I know that the Hawaiian earring is not semi-locally simply connected so the existence is not guaranteed. Also, the point in which it must fail is the origin, where it isn't even locally simply connected.
My first thought was to use that the universal cover must be simply connected and locally path connected (since the Hawaiian earring is locally path connected), but this does not imply that the universal cover is locally simply connected, which was my intention, so I don't think this is a good approach.

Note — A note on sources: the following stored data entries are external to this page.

(* ===== verification/SlabSize.v ===== *)
(** * Sizes in the slab allocator (src/mm/slab.c)

    What the computations of Slab.v on sizes give: the general cache of a request, the
    alignment of the objects of a cache, the order of its slabs and the number of
    objects of each. *)

From Stdlib Require Import ZArith Lia.
From stdpp Require Import base list numbers option gmap.
From S2P Require Import Prelude Bitops Uref Buddy Pgnode Pgalloc Slab.

Local Open Scope Z_scope.

(** The size of the objects of a general cache. *)
Definition umalloc_size (idx : Z) : Z := if idx =? 1 then 96 else if idx =? 2 then 192 else 2 ^ idx.

Lemma order_base_2_spec n : 1 ≤ n < 2 ^ 64 → n ≤ 2 ^ __order_base_2 n ∧ (1 < n → 2 ^ (__order_base_2 n - 1) < n).
Proof. intros H. destruct (ilog2_const_runtime n H) as (_ & _ & _ & ?). done. Qed.
Lemma order_base_2_le n k : 1 ≤ n < 2 ^ 64 → 0 ≤ k → n ≤ 2 ^ k → __order_base_2 n ≤ k.
Proof.
  intros H Hk Hn. destruct (decide (n = 1)) as [->|]; [done|]. destruct (order_base_2_spec n H) as [_ Hl].
  specialize (Hl ltac:(lia)). destruct (decide (__order_base_2 n ≤ k)); [done|].
  assert (2 ^ k ≤ 2 ^ (__order_base_2 n - 1)) by (apply Z.pow_le_mono_r; lia). lia.
Qed.
Lemma order_base_2_ge n k : 1 ≤ n < 2 ^ 64 → 0 ≤ k → 2 ^ k < n → k < __order_base_2 n.
Proof.
  intros H Hk Hn. destruct (order_base_2_spec n H) as [Hu _]. destruct (decide (k < __order_base_2 n)); [done|].
  assert (2 ^ __order_base_2 n ≤ 2 ^ k) by (apply Z.pow_le_mono_r; lia). lia.
Qed.

(** C0: get_index names the general cache whose objects hold the request and, from eight
    bytes on, are less than twice as large; a request gets no cache exactly when it is larger than
    half a page. *)
Theorem get_index_correct n : 0 ≤ n ≤ 2 ^ 64 - 8 →
  (get_index n = -1 ∧ 2 ^ UMALLOC_SHIFT_HIGH < n) ∨
  (1 ≤ get_index n ≤ UMALLOC_SHIFT_HIGH ∧ n ≤ umalloc_size (get_index n) ∧
   (8 ≤ n → umalloc_size (get_index n) < 2 * n)).
Proof.
  intros Hn. unfold get_index. change (UMALLOC_MIN_SIZE <=? 64) with true. change (UMALLOC_MIN_SIZE <=? 128) with true.
  cbn [andb]. destruct (Z.eqb_spec n 96) as [->|]; [right; vm_compute; intuition congruence|].
  destruct (Z.eqb_spec n 192) as [->|]; [right; vm_compute; intuition congruence|]. change UMALLOC_SHIFT_HIGH with 21.
  set (x := if n =? 0 then 1 else n). assert (1 ≤ x ≤ 2 ^ 64 - 8 ∧ n ≤ x ∧ (8 ≤ n → x = n) ∧ (x = n ∨ x = 1)) as Hx by (unfold x; zcases; lia).
  destruct (ALIGN_up x 3) as [Ha Hm]; [lia..|]. change (2 ^ 3) with 8 in *. set (y := ALIGN x 8) in *.
  assert (8 ≤ y ∧ (8 ≤ n → y < n + 8)) as Hy by (split; [pose proof (Z.div_mod y 8 ltac:(lia)); lia|lia]).
  destruct (order_base_2_spec y ltac:(lia)) as [Hu Hl]. specialize (Hl ltac:(lia)). pose proof (order_base_2_ge y 2 ltac:(lia) ltac:(lia) ltac:(lia)) as Hg.
  set (o := __order_base_2 y) in *. assert (umalloc_size o = 2 ^ o) as Eo by (unfold umalloc_size; zcases; lia).
  destruct (Z.ltb_spec 21 o) as [Ho|Ho].
  - left. split; [done|]. assert (2 ^ 21 ≤ 2 ^ (o - 1)) by (apply Z.pow_le_mono_r; lia).
    destruct (decide (2 ^ 21 < n)); [done|]. pose proof (Z.div_mod y 8 ltac:(lia)). assert (y ≤ 2 ^ 21) by lia. lia.
  - right. rewrite Eo. split; [lia|]. split; [lia|]. intros H8. destruct Hy as [_ Hy]. specialize (Hy H8).
    destruct (decide (o = 3)) as [->|].
    + assert (y = 8) by (pose proof (Z.div_mod y 8 ltac:(lia)); lia). lia.
    + replace o with (o - 1 + 1) by lia. rewrite Z.pow_add_r by lia.
      assert (2 ^ (o - 1) mod 8 = 0) as Hd. { replace (o - 1) with (o - 4 + 3) by lia. rewrite Z.pow_add_r by lia. apply Z.mod_mul. lia. }
      assert (2 ^ (o - 1) + 8 ≤ y) as Hge by (pose proof (Z.div_mod y 8 ltac:(lia)); pose proof (Z.div_mod (2 ^ (o - 1)) 8 ltac:(lia)); lia). lia.
Qed.
Lemma get_index_correct_witness : 0 ≤ 100 ≤ 2 ^ 64 - 8 ∧
  ((get_index 100 = -1 ∧ 2 ^ UMALLOC_SHIFT_HIGH < 100) ∨
   (1 ≤ get_index 100 ≤ UMALLOC_SHIFT_HIGH ∧ 100 ≤ umalloc_size (get_index 100) ∧
    (8 ≤ 100 → umalloc_size (get_index 100) < 2 * 100))).
Proof. split; [lia|apply (get_index_correct 100); lia]. Defined.

(** The rounding to words wraps for the largest requests, which get objects of the cache for
    descriptors. *)
Theorem get_index_wraps n : 2 ^ 64 - 7 ≤ n < 2 ^ 64 → get_index n = 0.
Proof.
  intros Hn. unfold get_index. rewrite (proj2 (Z.eqb_neq n 96)), (proj2 (Z.eqb_neq n 192)), (proj2 (Z.eqb_neq n 0)) by lia.
  rewrite !andb_false_r. assert (ALIGN n 8 = 0) as ->; [|done]. unfold ALIGN, __ALIGN_MASK. change (u64 (8 - 1)) with 7.
  assert (u64 (n + 7) = n + 7 - 2 ^ 64) as -> by (symmetry; apply (Z.mod_unique _ _ 1); lia).
  set (r := n + 7 - 2 ^ 64). assert (r = 0 ∨ r = 1 ∨ r = 2 ∨ r = 3 ∨ r = 4 ∨ r = 5 ∨ r = 6) as E by lia.
  by repeat destruct E as [->|E]; rewrite ?E.
Qed.

(** ** Orders of slabs *)

Lemma shl_page k : 0 ≤ k < 42 → shl64 VPAGE_SIZE k = Ok (2 ^ (22 + k)).
Proof.
  intros Hk. unfold shl64. change VPAGE_SIZE with (2 ^ 22). rewrite (proj2 (Z.leb_le 0 k)), (proj2 (Z.ltb_lt k 64)) by lia. cbn [andb].
  rewrite Z.shiftl_mul_pow2, <- Z.pow_add_r by lia. rewrite u64_small; [done|]. split; [apply Z.pow_nonneg; lia|].
  apply Z.pow_lt_mono_r; lia.
Qed.

Lemma slab_order_spec n objs max frac : 0 < n < 2 ^ 32 → 0 ≤ max ≤ MAX_ORDER → (1 < frac ∨ objs = 1 ∧ frac = 1) →
  ∃ k, slab_order n objs max frac = Ok k ∧ 0 ≤ k ∧ (k ≤ max → n ≤ 2 ^ (22 + k)) ∧
    (objs = 1 → frac = 1 → max = MAX_ORDER → k < MAX_ORDER).
Proof.
  intros Hn Hmax Hf. unfold slab_order. set (w := u32 (objs * n)). set (k0 := Z.max _ _).
  assert (0 ≤ u32 (w - 1) < 2 ^ 32) as Hw by (unfold u32; apply Z.mod_pos_bound; lia).
  assert (fls (u32 (w - 1)) ≤ 32) as Hfl. { unfold fls, clz. destruct (Z.eqb_spec (u32 (w - 1)) 0); [lia|].
    assert (Z.log2 (u32 (w - 1)) < 32) by (apply Z.log2_lt_pow2; lia). lia. }
  assert (0 ≤ k0 ≤ 10) as Hk0 by (unfold k0, SLAB_MIN_ORDER, VPAGE_SHIFT; lia).
  apply (loop_rule _ (fun k => 0 ≤ k ∧ (objs = 1 → frac = 1 → k ≤ 10)) (fun k => Z.max 0 (max + 1 - k))).
  2: { split; [lia|]. lia. } 2: { rewrite FUEL_eq. unfold MAX_ORDER in Hmax. lia. }
  intros k [Hk Hk10]. destruct (Z.ltb_spec max k).
  { exists (inr k). split; [done|]. split; [done|]. split; [lia|]. intros ? ? ->. specialize (Hk10 ltac:(done) ltac:(done)). unfold MAX_ORDER. lia. }
  unfold MAX_ORDER in *. rewrite shl_page, bind_Ok by lia.
  pose proof (Z.pow_pos_nonneg 2 (22 + k) ltac:(lia) ltac:(lia)) as Hp.
  assert (∀ b : bool, b = false → (objs = 1 → frac = 1 → k < 10) →
    ∃ x, (if b then Ok (inr k) else Ok (inl (k + 1))) = Ok (x : Z + Z) ∧
    match x with
    | inl s' => (0 ≤ s' ∧ (objs = 1 → frac = 1 → s' ≤ 10)) ∧ 0 ≤ Z.max 0 (max + 1 - s') < Z.max 0 (max + 1 - k)
    | inr r => 0 ≤ r ∧ (r ≤ max → n ≤ 2 ^ (22 + r)) ∧ (objs = 1 → frac = 1 → max = 11 → r < 11)
    end) as Hnext. { intros b -> Hb. eexists. split; [done|]. cbn. split; [|lia]. split; [lia|]. intros A B. specialize (Hb A B). lia. }
  assert (objs = 1 → frac = 1 → 2 ^ (22 + k) < n → k < 10) as H10.
  { intros _ _ Hlt. destruct (decide (k < 10)); [done|]. assert (2 ^ 32 ≤ 2 ^ (22 + k)) by (apply Z.pow_le_mono_r; lia). lia. }
  destruct (Z.leb_spec w (2 ^ (22 + k))) as [Hle|Hle].
  - rewrite (proj2 (Z.eqb_neq n 0)) by lia. pose proof (Z.mod_pos_bound (2 ^ (22 + k)) n ltac:(lia)) as Hr.
    rewrite (u32_small (_ mod n)) by lia. destruct (Z.leb_spec (2 ^ (22 + k) mod n) (2 ^ (22 + k) / frac)) as [Hm|Hm].
    + exists (inr k). split; [done|]. split; [done|]. split; [|intros -> ->; lia]. intros _.
      destruct (decide (n ≤ 2 ^ (22 + k))) as [|Hbig]; [done|]. exfalso. destruct Hf as [Hf|[-> ->]].
      * rewrite Z.mod_small in Hm by lia. assert (2 ^ (22 + k) / frac < 2 ^ (22 + k)) by (apply Z.div_lt; lia). lia.
      * unfold w in Hle. rewrite Z.mul_1_l, u32_small in Hle by lia. lia.
    + apply (Hnext false); [done|]. intros -> ->. rewrite Z.div_1_r in Hm. apply H10; [done..|]. destruct (decide (n ≤ 2 ^ (22 + k))); [|lia].
      assert (2 ^ (22 + k) mod n < n) by lia. lia.
  - apply (Hnext false); [done|]. intros -> ->. unfold w in Hle. rewrite Z.mul_1_l, u32_small in Hle by lia. by apply H10.
Qed.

Does anyone know how could I solve this?
Best Answer
If $X$ is the Hawaiian earring, assume universal cover $\widetilde{X}$ exists. Let $p$ be the "interesting point" of $X$ (namely, the origin). $q$ be the lift of $p$ in $\widetilde{X}$. If $U$ is an evenly covered neighborhood of $p$, then it lifts to a neighborhood $V$ of $q$ such that the projection $U \to V$ by restricting the covering map is a homeomorphism.
$i : U \hookrightarrow X$ be the inclusion map. We can look at the composition $\pi_1(V) \stackrel{\cong}{\to} \pi_1(U) \stackrel{\pi_1(i)}{\to} \pi_1(X)$ where first map is the induced map of projection. This map is the same as $\pi_1(V) \stackrel{\pi_1(j)}{\to} \pi_1(\widetilde{X}) \to \pi_1(X)$ where $j$ is the inclusion $V \hookrightarrow \widetilde{X}$.
But as $\widetilde{X}$ is simply connected, the composition is the zero map, hence so is $\pi_1(i)$. Thus, $U$ is a neighborhood of $p$ which makes $X$ semilocally simply connected at $p$. Contradiction, as every neighborhood of $p$ contains a small circle, and a loop going around that small circle can never be nullhomotoped in $X$.